[AIM OF THE EXERCISE]: Go over the data and copy out each line with "rstrip" in it.

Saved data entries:
(** * ACTS packet sender and hostapd utilities: a shallow embedding

    Source files embedded here:
    - [acts/controllers/packet_sender.py]: the packet generators, the
      [ThreadSendPacket] worker and the [PacketSender] controller;
    - [acts/controllers/ap_lib/hostapd_utils.py]: [generate_random_password]
      and the checks [verify_interface], [verify_security_mode] and
      [verify_cipher].

    Conventions.  Python objects that are shared between the main process
    and the worker ([multiprocessing.Event], [multiprocessing.Process]) live
    in a store and are named by handles.  Calls into scapy, [time] and
    [socket] are external: what each coming call does (return, or raise an
    instance of [Exception]) is read from an oracle carried by the world, and
    every call that returns leaves an observation in the world's trace. *)

From Stdlib Require Import ZArith Ascii String.
From stdpp Require Import base option list gmap strings.

Open Scope string_scope.
Open Scope Z_scope.

(** ** Python values and scapy packets *)

(** What a configuration entry or an optional argument can hold. *)
Inductive value :=
| VNone
| VStr (s : string)
| VInt (n : Z).

#[global] Instance value_eq_dec : EqDecision value.
Proof. solve_decision. Defined.

(** [x if x is not None else d] *)
Definition or_default (x d : value) : value :=
  match x with
  | VNone => d
  | _ => x
  end.

(** One entry of [scapy.DHCP(options=[...])]: a pair, or a bare name. *)
Inductive dhcp_option :=
| Opt (name : string) (v : value)
| OptName (name : string).

(** The scapy layers the generators build, with the fields they set (the
    fields left to scapy's defaults are not listed).  A layer is the record
    of the values it was built from: the checks that scapy's constructors
    make on a field (an EtherType that is no number, a name that does not
    resolve) are not modelled, so what is said of a packet is said of the
    calls that return one. *)
Inductive layer :=
| Ether (src dst : value)
| ARP (op pdst psrc hwdst hwsrc : value)
| DHCP (options : list dhcp_option)
| BOOTP (op : Z) (yiaddr siaddr giaddr chaddr : value) (xid : Z)
| UDP (sport dport : Z)
| IP (src dst : value) (ttl : option Z)
| IPv6 (dst src : value)
| ICMPv6ND_NS (tgt : value)
| ICMPv6NDOptSrcLLAddr (lladdr : value)
| ICMPv6ND_RA (routerlifetime : value)
| ICMPv6NDOptPrefixInfo (prefixlen : Z) (prefix : string)
| ICMPv6NDOptRDNSS (lifetime : value) (dns : list value) (len : Z)
| ICMPv6EchoRequest (data : string)
| ICMP (type : Z)
| DNS (rd : Z) (qd_qname : value) (qd_qtype : string)
| Dot3 (src dst : value) (len : option Z)
| LLC (dsap ssap ctrl : value)
| SNAP (OUI code : value)
| Padding (load : list Z).

(** A packet is its stack of layers, outermost first; scapy's [a / b] puts
    [b] under [a]. *)
Definition Packet : Type := list layer.

Definition stack (a b : Packet) : Packet := (a ++ b)%list.
Infix "//" := stack (at level 40, left associativity).

(** ** Exceptions, results and the state monad *)

Inductive exn :=
| PacketSenderError (msg : string)
| SocketError (errno : Z)
| KeyError (key : string)
| AttributeError (msg : string)
| AssertionError (msg : string)
| ValueError (msg : string)
| OtherException (name : string).

(** [except socket.error] *)
Definition is_socket_error (e : exn) : bool :=
  match e with
  | SocketError _ => true
  | _ => false
  end.

(** [except Exception]: every value of [exn] is an instance of [Exception]. *)
Definition is_Exception (e : exn) : bool := true.

(** How a call ends: it returns, it raises, or it blocks for ever. *)
Inductive result (A : Type) :=
| Ok (a : A)
| Raised (e : exn)
| Hang.
Arguments Ok {A} a.
Arguments Raised {A} e.
Arguments Hang {A}.

Definition M (S A : Type) : Type := S -> result A * S.

Definition ret {S A} (a : A) : M S A := fun s => (Ok a, s).

Definition bind {S A B} (m : M S A) (k : A -> M S B) : M S B :=
  fun s =>
    match m s with
    | (Ok a, s') => k a s'
    | (Raised e, s') => (Raised e, s')
    | (Hang, s') => (Hang, s')
    end.

Definition raise {S A} (e : exn) : M S A := fun s => (Raised e, s).

Definition gets {S A} (f : S -> A) : M S A := fun s => (Ok (f s), s).

Definition modify {S} (f : S -> S) : M S unit := fun s => (Ok tt, f s).

(** [try: body  except <handles>: handler] *)
Definition try_except {S A} (body : M S A) (handles : exn -> bool)
    (handler : exn -> M S A) : M S A :=
  fun s =>
    match body s with
    | (Raised e, s') => if handles e then handler e s' else (Raised e, s')
    | r => r
    end.

Declare Scope py_scope.
Delimit Scope py_scope with py.
Notation "x <- m ;; k" := (bind m (fun x => k))
  (at level 100, m at next level, right associativity) : py_scope.
Notation "m ;; k" := (bind m (fun _ => k))
  (at level 100, right associativity) : py_scope.
Open Scope py_scope.

(** What the body of a [for] loop asks for when it ends. *)
Inductive flow :=
| Continue
| Return.

(** [for _ in range(n): body], where the body may [return]. *)
Fixpoint for_range {S} (n : nat) (body : M S flow) : M S unit :=
  match n with
  | O => ret tt
  | Datatypes.S k =>
      f <- body ;;
      match f with
      | Continue => for_range k body
      | Return => ret tt
      end
  end.

(** ** The world: shared objects, the oracle and the trace *)

Inductive level :=
| INFO
| WARNING
| EXCEPTION.

(** Observations: frames that left on an interface, sleeps, log records. *)
Inductive obs :=
| Sendp (p : Packet) (iface : string)
| Srp1 (p : Packet) (iface : string) (timeout : Z)
| Sleep (interval : Z)
| Log (lv : level) (msg : string) (exc : option exn).

(** Where the [run] method of a worker stands. *)
Inductive pstate :=
| NotStarted
| AtStart
| AtPoll
| AtSend
| AtSleep
| Stopped
| Failed
| Killed.

#[global] Instance pstate_eq_dec : EqDecision pstate.
Proof. solve_decision. Defined.

(** A [ThreadSendPacket] object. *)
Record ThreadSendPacket := mkThread {
  tsp_stop_signal : nat;
  tsp_packet : Packet;
  tsp_interval : Z;
  tsp_interface : string;
  tsp_pc : pstate
}.

(** The world: the events and the workers by handle, the next free
    handles, the outcomes of the coming external calls ([None]: the call
    returns), and what was observed so far, newest first. *)
Record World := mkWorld {
  events : gmap nat bool;
  next_event : nat;
  procs : gmap nat ThreadSendPacket;
  next_pid : nat;
  oracle : list (option exn);
  trace : list obs
}.

Definition emit (o : obs) (w : World) : World :=
  mkWorld (events w) (next_event w) (procs w) (next_pid w) (oracle w)
          (o :: trace w).
Lemma numeric_row_convert (ncols : nat) (line : string) :
  numeric_row float ncols line = true →
  ∃ cells, convert_row float ncols (split_line line) = Ok cells
           ∧ length cells = ncols.
Proof.
  unfold numeric_row, convert_row.
  intros [Hlen Hall]%andb_prop. rewrite Hlen.
  apply Nat.eqb_eq in Hlen. rewrite forallb_forall in Hall.
  destruct (comprehension_ok (λ v, of_option ValueError (float v))
              (λ _ _, True) (split_line line)) as (cells & -> & Hcells).
  - apply Forall_forall. intros v Hv%list_elem_of_In%Hall.
    apply bool_decide_eq_true in Hv as [x ->]. by exists x.
  - exists cells. split; [done|].
    apply Forall2_length in Hcells. congruence.
Qed.

Lemma numeric_rows_kept (ncols : nat) (rows : list string) :
  (0 < ncols)%nat →
  Forall (λ row, numeric_row float ncols row = true) rows →
  List.filter (λ vals, negb (is_nil vals)) (split_line <$> rows)
  = split_line <$> rows.
Proof.
  intros Hpos. induction 1 as [|row rows Hrow _ IH]; [done|].
  apply andb_prop in Hrow as [Hlen%Nat.eqb_eq _].
  rewrite fmap_cons. cbn [List.filter].
  destruct (split_line row) eqn:Hvals; [simpl in Hlen; lia|].
  cbn [is_nil negb]. by rewrite IH.
Qed.

Lemma concat_singletons {A} (rows : list (list A)) :
  Forall (λ row, length row = 1%nat) rows → length (concat rows) = length rows.
Proof.
  induction 1 as [|row rows Hrow _ IH]; [done|].
  simpl. rewrite length_app. lia.
Qed.

Lemma squeeze_rows (ncols : nat) (row row' : list F) (rows : list (list F)) :
  squeeze ncols (row :: row' :: rows)
  = if (ncols =? 1)%nat then Vector (column (row :: row' :: rows))
    else Matrix (row :: row' :: rows).
Proof. by destruct row as [|x [|]]. Qed.

Lemma squeeze_len (ncols : nat) (rows : list (list F)) :
  length rows ≠ 1%nat →
  Forall (λ row, length row = ncols) rows →
  array_len (squeeze ncols rows) = Ok (length rows).
Proof.
  intros Hne Hrows.
  destruct rows as [|row [|row' rows]]; [| done |].
  - unfold squeeze. by destruct (ncols =? 1)%nat.
  - rewrite squeeze_rows.
    destruct (Nat.eqb_spec ncols 1) as [->|_]; [|done].
    unfold column, array_len. by rewrite (concat_singletons _ Hrows).
Qed.

(** A numeric table is read without exception, and unless it has
    exactly one row the array has as many entries as the table has rows. *)
Lemma loadtxt_numeric_table (rows : list string) :
  numeric_table float rows = true →
  ∃ a, loadtxt float rows = Ok a
       ∧ (length rows ≠ 1%nat → array_len a = Ok (length rows)).
Proof.
  destruct rows as [|row rows]; [by exists (Vector [])|].
  unfold numeric_table. set (ncols := length (split_line row)).
  intros [Hpos%Nat.ltb_lt Hall]%andb_prop.
  assert (Forall (λ r, numeric_row float ncols r = true) (row :: rows)) as Hrows.
  { apply Forall_forall. intros r Hr%list_elem_of_In.
    rewrite forallb_forall in Hall. by apply Hall. }
  unfold loadtxt. rewrite (numeric_rows_kept ncols) by done.
  rewrite fmap_cons. fold ncols.
  destruct (comprehension_ok (convert_row float ncols)
              (λ _ cells, length cells = ncols) (split_line <$> row :: rows))
    as (cells & Hcells & Hshape).
  { apply Forall_fmap. eapply Forall_impl; [exact Hrows|].
    intros r Hr. by apply numeric_row_convert. }
  rewrite <- fmap_cons, Hcells.
  exists (squeeze ncols cells). split; [done|].
  assert (length cells = length (row :: rows)) as Hlen.
  { apply Forall2_length in Hshape. by rewrite length_fmap in Hshape. }
  intros Hne. rewrite <- Hlen. apply squeeze_len; [congruence|].
  clear -Hshape. induction Hshape; by constructor.
Qed.

(** A table with a token that is not a number is refused. *)
Lemma loadtxt_not_numeric (rows : list string) (row token : string) :
  row ∈ rows → token ∈ split_line row → float token = None →
  is_ok (loadtxt float rows) = false.
Proof.
  intros Hrow Htok Hbad. unfold loadtxt.
  set (table := List.filter _ _).
  assert (split_line row ∈ table) as Hin.
  { apply list_elem_of_In, filter_In. split.
    - apply list_elem_of_In, list_elem_of_fmap. eauto.
    - destruct (split_line row); [by apply elem_of_nil in Htok | done]. }
  destruct table as [|first_vals table']; [by apply elem_of_nil in Hin|].
  assert (is_ok (comprehension (convert_row float (length first_vals))
                   (first_vals :: table')) = false) as Hraise.
  { eapply comprehension_raise; [exact Hin|].
    unfold convert_row. destruct (_ =? _)%nat; [|done].
    eapply comprehension_raise; [exact Htok|]. by rewrite Hbad. }
  by destruct (comprehension _ _).
Qed.
(** * l5x2ST: a shallow embedding of the L5X <-> Structured Text translator

    The development follows the Python sources of the package
    [l5x_st_compiler]:

    - [PyStr]      the [str] methods the sources call (find, slicing,
                   replace, split, strip, join, upper);
    - [Dict]       insertion-ordered dictionaries;
    - [Ladder]     ladder_logic.py (rung text to ST);
    - [Fbd]        fbd_translator.py (function block sheets to ST);
    - [Ident]      constants.RESERVED_WORDS, utils.clean_identifier,
                   utils.sanitize_identifier;
    - [TagValue]   the value block of utils.extract_tag_info;
    - [Fidelity]   IRConverter.calculate_fidelity_score;
    - [Serializer] ST2L5XConverter._add_basic_data_types.

    A Python [str] is modelled by [string]: a sequence of characters with
    code points below 256.  Integers used as indices are in [Z], because the
    sources compute with the value -1 that [str.find] returns. *)

From Stdlib Require Import String Ascii List ZArith Lia Bool Arith QArith.
From Stdlib Require Import Relations Permutation.
Import ListNotations.
Open Scope string_scope.

(* ================================================================== *)
(** ** Python string methods *)
(* ================================================================== *)

Module PyStr.

Definition chr (n : nat) : ascii := ascii_of_nat n.
Definition nl : string := String (chr 10) "".
Definition tab : string := String (chr 9) "".

Definition len (s : string) : Z := Z.of_nat (String.length s).

(** [s.replace(c, d)] for one-character [c] and [d]. *)
Fixpoint replace_char (c d : ascii) (s : string) : string :=
  match s with
  | "" => ""
  | String a r =>
      String (if Ascii.eqb a c then d else a) (replace_char c d r)
  end.

(** [s.replace(c, '')] for a one-character [c]. *)
Fixpoint remove_char (c : ascii) (s : string) : string :=
  match s with
  | "" => ""
  | String a r =>
      if Ascii.eqb a c then remove_char c r else String a (remove_char c r)
  end.

(** [s.replace(c, '', 1)]: only the first occurrence goes. *)
Fixpoint remove_first (c : ascii) (s : string) : string :=
  match s with
  | "" => ""
  | String a r => if Ascii.eqb a c then r else String a (remove_first c r)
  end.

(** [s.find(c)] for a one-character [c]: the first index, or -1. *)
Fixpoint find_char (c : ascii) (s : string) : Z :=
  match s with
  | "" => -1
  | String a r =>
      if Ascii.eqb a c then 0
      else let k := find_char c r in if k <? 0 then -1 else k + 1
  end%Z.

Fixpoint drop (n : nat) (s : string) : string :=
  match n, s with
  | O, _ => s
  | S _, "" => ""
  | S m, String _ r => drop m r
  end.

Fixpoint take (n : nat) (s : string) : string :=
  match n, s with
  | O, _ => ""
  | S _, "" => ""
  | S m, String a r => String a (take m r)
  end.

(** A slice bound as Python normalises it: a negative bound counts from the
    end, and the result is clamped to [0, len s]. *)
Definition bound (s : string) (i : Z) : nat :=
  let n := len s in
  Z.to_nat (if i <? 0 then Z.max 0 (i + n) else Z.min i n)%Z.

(** [s[i:]], [s[:j]] and [s[i:j]]. *)
Definition slice_from (s : string) (i : Z) : string := drop (bound s i) s.
Definition slice_to (s : string) (j : Z) : string := take (bound s j) s.
Definition slice (s : string) (i j : Z) : string :=
  take (bound s j - bound s i) (drop (bound s i) s).

(** [sep.join(l)]. *)
Fixpoint join (sep : string) (l : list string) : string :=
  match l with
  | [] => ""
  | [x] => x
  | x :: r => x ++ sep ++ join sep r
  end.

(** [s.split(c)] for a one-character separator: empty fields are kept and
    the result is never the empty list. *)
Fixpoint split_char (c : ascii) (s : string) : list string :=
  match s with
  | "" => [""]
  | String a r =>
      if Ascii.eqb a c then "" :: split_char c r
      else match split_char c r with
           | [] => [String a ""]
           | w :: ws => String a w :: ws
           end
  end.

(** [str.isspace] on one character with code point below 256. *)
Definition is_space (a : ascii) : bool :=
  let n := nat_of_ascii a in
  (((9 <=? n) && (n <=? 13)) || ((28 <=? n) && (n <=? 32))
   || (n =? 133) || (n =? 160))%nat.

(** [s.split()]: fields between runs of white space, no empty field. *)
Fixpoint split_ws_aux (cur : string) (s : string) : list string :=
  match s with
  | "" => if String.eqb cur "" then [] else [cur]
  | String a r =>
      if is_space a
      then (if String.eqb cur "" then split_ws_aux "" r
            else cur :: split_ws_aux "" r)
      else split_ws_aux (cur ++ String a "") r
  end.
Definition split_ws (s : string) : list string := split_ws_aux "" s.

Fixpoint lstrip (s : string) : string :=
  match s with
  | "" => ""
  | String a r => if is_space a then lstrip r else s
  end.

Fixpoint rev (s : string) : string :=
  match s with
  | "" => ""
  | String a r => rev r ++ String a ""
  end.

Definition rstrip (s : string) : string := rev (lstrip (rev s)).

(** [s.strip()]. *)
Definition strip (s : string) : string := rstrip (lstrip s).

(** [s.startswith(p)] and [s.endswith(p)] *)
Fixpoint startswith (p s : string) : bool :=
  match p with
  | "" => true
  | String a p' =>
      match s with
      | "" => false
      | String b s' => Ascii.eqb a b && startswith p' s'
      end
  end.
Definition endswith (p s : string) : bool := startswith (rev p) (rev s).

Definition is_lower (a : ascii) : bool :=
  let n := nat_of_ascii a in ((97 <=? n) && (n <=? 122))%nat.
Definition is_upper (a : ascii) : bool :=
  let n := nat_of_ascii a in ((65 <=? n) && (n <=? 90))%nat.
Definition is_digit (a : ascii) : bool :=
  let n := nat_of_ascii a in ((48 <=? n) && (n <=? 57))%nat.

Definition upper_char (a : ascii) : ascii :=
  if is_lower a then ascii_of_nat (nat_of_ascii a - 32) else a.

(** [s.upper()] on the letters a-z.  A character above code point 127 is
    left as it is: Python maps it to a character that is again outside
    ASCII (or, for the sharp s, to "SS"), which matters to the sources only
    through comparison with all-ASCII table keys, none of which contains
    "SS". *)
Fixpoint upper (s : string) : string :=
  match s with
  | "" => ""
  | String a r => String (upper_char a) (upper r)
  end.

(** Is [x] one of the strings of [l]? *)
Definition mem (x : string) (l : list string) : bool :=
  existsb (String.eqb x) l.

(** [sub in s] *)
Fixpoint contains (sub s : string) : bool :=
  startswith sub s
  || match s with
     | "" => false
     | String _ r => contains sub r
     end.

(** What follows the first occurrence of [sub] in [s], if there is one. *)
Fixpoint after (sub s : string) : option string :=
  if startswith sub s then Some (drop (String.length sub) s)
  else match s with
       | "" => None
       | String _ r => after sub r
       end.

(** Do the strings of [parts] occur in [s] one after the other? *)
Fixpoint in_order (parts : list string) (s : string) : bool :=
  match parts with
  | [] => true
  | p :: rest =>
      match after p s with
      | Some r => in_order rest r
      | None => false
      end
  end.

(** The number of places of [s] at which [sub] starts. *)
Fixpoint occurrences (sub s : string) : nat :=
  (if startswith sub s then 1 else 0)
  + match s with
    | "" => 0
    | String _ r => occurrences sub r
    end.


(** The character [c] does not occur in [s]. *)
Fixpoint lacks (c : ascii) (s : string) : bool :=
  match s with
  | "" => true
  | String a r => negb (Ascii.eqb a c) && lacks c r
  end.


(** No character of [s] is white space. *)
Fixpoint no_space (s : string) : bool :=
  match s with
  | "" => true
  | String a r => negb (is_space a) && no_space r
  end.

End PyStr.

(* ================================================================== *)
(** ** Insertion-ordered dictionaries with string keys *)
(* ================================================================== *)

Module Dict.

Section WithValue.
Context {V : Type}.

Definition t := list (string * V).

Fixpoint get (k : string) (d : t) : option V :=
  match d with
  | [] => None
  | (k', v) :: r => if String.eqb k k' then Some v else get k r
  end.

Definition contains (k : string) (d : t) : bool :=
  match get k d with Some _ => true | None => false end.

(** [d[k] = v]: an existing key keeps its place, a new one goes last. *)
Fixpoint set (k : string) (v : V) (d : t) : t :=
  match d with
  | [] => [(k, v)]
  | (k', v') :: r =>
      if String.eqb k k' then (k', v) :: r else (k', v') :: set k v r
  end.

Definition keys (d : t) : list string := map fst d.
Definition values (d : t) : list V := map snd d.

End WithValue.
Arguments t : clear implicits.


(** The strings of a list without repetition, each at its first place. *)
Definition add_distinct (acc : list string) (k : string) : list string :=
  if existsb (String.eqb k) acc then acc else acc ++ [k].

Definition distinct (l : list string) : list string :=
  fold_left add_distinct l [].

End Dict.

(* ================================================================== *)
(** ** ladder_logic.py: rung text to Structured Text *)
(* ================================================================== *)

Module Ladder.
Import PyStr.

(** class LLFunc *)
Record LLFunc := mkLLFunc
  { fname : string; params : list string; conditional : bool }.

Definition CONDITIONAL_FUNCTIONS : Dict.t string :=
  [("EQU", "equ"); ("NEQ", "neq"); ("XIC", "xic"); ("XIO", "xio");
   ("GRT", "grt"); ("GEQ", "geq"); ("LES", "les"); ("LEQ", "leq")].

(** LLFunc.__init__ *)
Definition LLFunc_init (fname params : string) : LLFunc :=
  let ps := if String.eqb params "" then [] else split_char "," params in
  let ps := map strip (filter (fun p => negb (String.eqb (strip p) "")) ps) in
  mkLLFunc fname ps (Dict.contains fname CONDITIONAL_FUNCTIONS).

Definition p0 (ps : list string) : string := nth 0 ps "".
Definition p1 (ps : list string) : string := nth 1 ps "".
Definition p2 (ps : list string) : string := nth 2 ps "".
Definition p3 (ps : list string) : string := nth 3 ps "".

Definition arity (n : nat) (ps : list string) : bool :=
  Nat.eqb (List.length ps) n.

(** *** Condition instructions *)

Definition xic (ps : list string) : string :=
  match ps with
  | [] => "(FALSE)"
  | _ => "(" ++ join " AND " (map (fun p => "(" ++ p ++ " = 1)") ps) ++ ")"
  end.

Definition xio (ps : list string) : string :=
  match ps with
  | [] => "(FALSE)"
  | _ => "(" ++ join " AND " (map (fun p => "(" ++ p ++ " = 0)") ps) ++ ")"
  end.

Definition compare (op : string) (ps : list string) : string :=
  if arity 2 ps then "(" ++ p0 ps ++ " " ++ op ++ " " ++ p1 ps ++ ")"
  else "(FALSE)".

Definition equ := compare "=".
Definition neq := compare "<>".
Definition grt := compare ">".
Definition geq := compare ">=".
Definition les := compare "<".
Definition leq := compare "<=".

(** *** Output and other instructions *)

Definition ote (ps : list string) (condition : bool) : string :=
  if arity 1 ps
  then p0 ps ++ " := " ++ (if condition then "1" else "0") ++ ";"
  else "// ERROR: OTE requires exactly 1 parameter".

[WRITTEN ANSWER]:
Definition rstrip (s : string) : string := rev (lstrip (rev s)).
Definition strip (s : string) : string := rstrip (lstrip s).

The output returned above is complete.